*Action item*
Out of the records below, copy all lines in which the word "does" occurs.

*** Block opens ***

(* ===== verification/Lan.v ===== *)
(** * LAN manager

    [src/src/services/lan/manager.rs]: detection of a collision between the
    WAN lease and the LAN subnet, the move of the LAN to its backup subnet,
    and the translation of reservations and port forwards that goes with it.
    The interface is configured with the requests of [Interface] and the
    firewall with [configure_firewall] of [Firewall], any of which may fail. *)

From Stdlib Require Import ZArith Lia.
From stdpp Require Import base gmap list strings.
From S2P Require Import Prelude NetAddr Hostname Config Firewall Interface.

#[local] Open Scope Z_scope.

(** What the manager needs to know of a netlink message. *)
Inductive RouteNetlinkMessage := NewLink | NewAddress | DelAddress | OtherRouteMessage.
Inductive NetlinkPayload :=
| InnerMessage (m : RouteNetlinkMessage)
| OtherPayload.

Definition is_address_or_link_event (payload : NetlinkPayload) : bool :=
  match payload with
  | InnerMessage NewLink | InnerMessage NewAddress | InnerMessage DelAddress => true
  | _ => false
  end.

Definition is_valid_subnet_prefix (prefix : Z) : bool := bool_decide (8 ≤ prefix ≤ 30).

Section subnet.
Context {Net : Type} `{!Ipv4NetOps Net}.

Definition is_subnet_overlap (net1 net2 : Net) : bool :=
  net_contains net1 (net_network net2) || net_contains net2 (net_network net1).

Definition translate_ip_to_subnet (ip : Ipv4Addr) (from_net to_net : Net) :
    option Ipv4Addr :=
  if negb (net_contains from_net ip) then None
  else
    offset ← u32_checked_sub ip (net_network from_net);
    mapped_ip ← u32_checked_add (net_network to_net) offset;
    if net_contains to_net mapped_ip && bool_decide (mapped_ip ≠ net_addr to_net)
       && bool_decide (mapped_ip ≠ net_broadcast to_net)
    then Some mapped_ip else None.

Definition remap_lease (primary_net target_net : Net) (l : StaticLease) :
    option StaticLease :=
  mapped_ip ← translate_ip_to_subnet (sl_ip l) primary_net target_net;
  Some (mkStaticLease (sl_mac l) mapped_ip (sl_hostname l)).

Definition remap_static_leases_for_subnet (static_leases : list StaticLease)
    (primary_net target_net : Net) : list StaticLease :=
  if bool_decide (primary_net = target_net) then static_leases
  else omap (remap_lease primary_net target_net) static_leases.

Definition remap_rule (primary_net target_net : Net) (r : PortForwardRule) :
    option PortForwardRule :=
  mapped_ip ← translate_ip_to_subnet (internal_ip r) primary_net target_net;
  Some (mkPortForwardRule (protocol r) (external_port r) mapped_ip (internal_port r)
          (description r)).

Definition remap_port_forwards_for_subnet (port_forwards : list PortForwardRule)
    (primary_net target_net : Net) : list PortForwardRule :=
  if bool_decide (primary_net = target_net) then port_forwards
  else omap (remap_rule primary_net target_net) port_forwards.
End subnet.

*** Block closes ***
*** Block opens ***

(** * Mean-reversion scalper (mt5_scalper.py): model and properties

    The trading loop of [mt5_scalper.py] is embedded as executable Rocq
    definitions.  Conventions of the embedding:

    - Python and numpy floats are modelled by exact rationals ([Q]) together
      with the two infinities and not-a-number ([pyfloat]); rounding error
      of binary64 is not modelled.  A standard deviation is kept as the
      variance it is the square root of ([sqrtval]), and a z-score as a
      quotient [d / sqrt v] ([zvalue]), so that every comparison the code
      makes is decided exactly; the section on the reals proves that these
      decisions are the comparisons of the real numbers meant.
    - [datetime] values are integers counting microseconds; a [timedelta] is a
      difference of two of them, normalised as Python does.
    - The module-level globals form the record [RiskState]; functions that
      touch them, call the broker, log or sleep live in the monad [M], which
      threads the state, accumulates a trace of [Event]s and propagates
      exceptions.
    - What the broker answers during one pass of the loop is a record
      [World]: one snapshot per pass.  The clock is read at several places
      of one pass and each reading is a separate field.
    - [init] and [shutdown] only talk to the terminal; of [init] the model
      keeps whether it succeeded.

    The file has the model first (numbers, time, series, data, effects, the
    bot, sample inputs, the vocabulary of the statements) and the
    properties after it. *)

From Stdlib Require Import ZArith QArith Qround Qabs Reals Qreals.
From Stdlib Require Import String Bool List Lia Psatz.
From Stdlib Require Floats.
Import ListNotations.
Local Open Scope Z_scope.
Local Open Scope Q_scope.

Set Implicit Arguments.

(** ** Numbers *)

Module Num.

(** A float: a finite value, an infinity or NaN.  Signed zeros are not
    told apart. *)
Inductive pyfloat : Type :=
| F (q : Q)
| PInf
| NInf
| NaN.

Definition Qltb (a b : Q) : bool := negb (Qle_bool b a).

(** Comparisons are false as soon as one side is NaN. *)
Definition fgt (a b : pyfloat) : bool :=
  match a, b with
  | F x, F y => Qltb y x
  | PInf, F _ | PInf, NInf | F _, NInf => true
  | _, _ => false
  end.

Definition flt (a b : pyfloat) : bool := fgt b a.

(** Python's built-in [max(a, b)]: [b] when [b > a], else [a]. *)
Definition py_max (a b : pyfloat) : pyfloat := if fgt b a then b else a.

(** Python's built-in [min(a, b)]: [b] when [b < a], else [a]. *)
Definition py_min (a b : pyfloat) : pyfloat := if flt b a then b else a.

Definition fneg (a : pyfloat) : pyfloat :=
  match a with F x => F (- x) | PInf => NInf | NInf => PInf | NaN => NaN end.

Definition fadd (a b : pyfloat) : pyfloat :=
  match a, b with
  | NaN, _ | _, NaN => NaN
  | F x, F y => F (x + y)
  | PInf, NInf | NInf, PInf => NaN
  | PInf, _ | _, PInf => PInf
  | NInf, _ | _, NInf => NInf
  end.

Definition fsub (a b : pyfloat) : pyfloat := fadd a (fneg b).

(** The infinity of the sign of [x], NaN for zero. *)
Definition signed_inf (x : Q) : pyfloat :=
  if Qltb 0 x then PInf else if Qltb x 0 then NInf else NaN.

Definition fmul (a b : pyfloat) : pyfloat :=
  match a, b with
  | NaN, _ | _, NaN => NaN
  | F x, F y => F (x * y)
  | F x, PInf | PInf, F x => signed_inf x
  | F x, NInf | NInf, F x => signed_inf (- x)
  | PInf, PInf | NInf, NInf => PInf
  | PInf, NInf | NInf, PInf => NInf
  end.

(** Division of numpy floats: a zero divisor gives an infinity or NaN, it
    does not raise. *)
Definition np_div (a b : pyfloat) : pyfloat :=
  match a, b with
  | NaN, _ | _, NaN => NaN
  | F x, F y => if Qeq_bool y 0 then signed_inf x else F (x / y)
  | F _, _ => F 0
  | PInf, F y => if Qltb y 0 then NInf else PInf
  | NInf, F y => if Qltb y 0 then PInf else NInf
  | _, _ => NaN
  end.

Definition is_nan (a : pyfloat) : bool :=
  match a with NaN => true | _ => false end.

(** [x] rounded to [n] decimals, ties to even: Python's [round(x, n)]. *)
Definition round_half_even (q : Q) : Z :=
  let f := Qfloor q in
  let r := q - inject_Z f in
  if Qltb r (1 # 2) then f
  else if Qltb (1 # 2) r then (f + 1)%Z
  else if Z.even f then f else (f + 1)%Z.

*** Block closes ***

*Exercise solution*
      difference of two of them, normalised as Python does.
    does not raise. *)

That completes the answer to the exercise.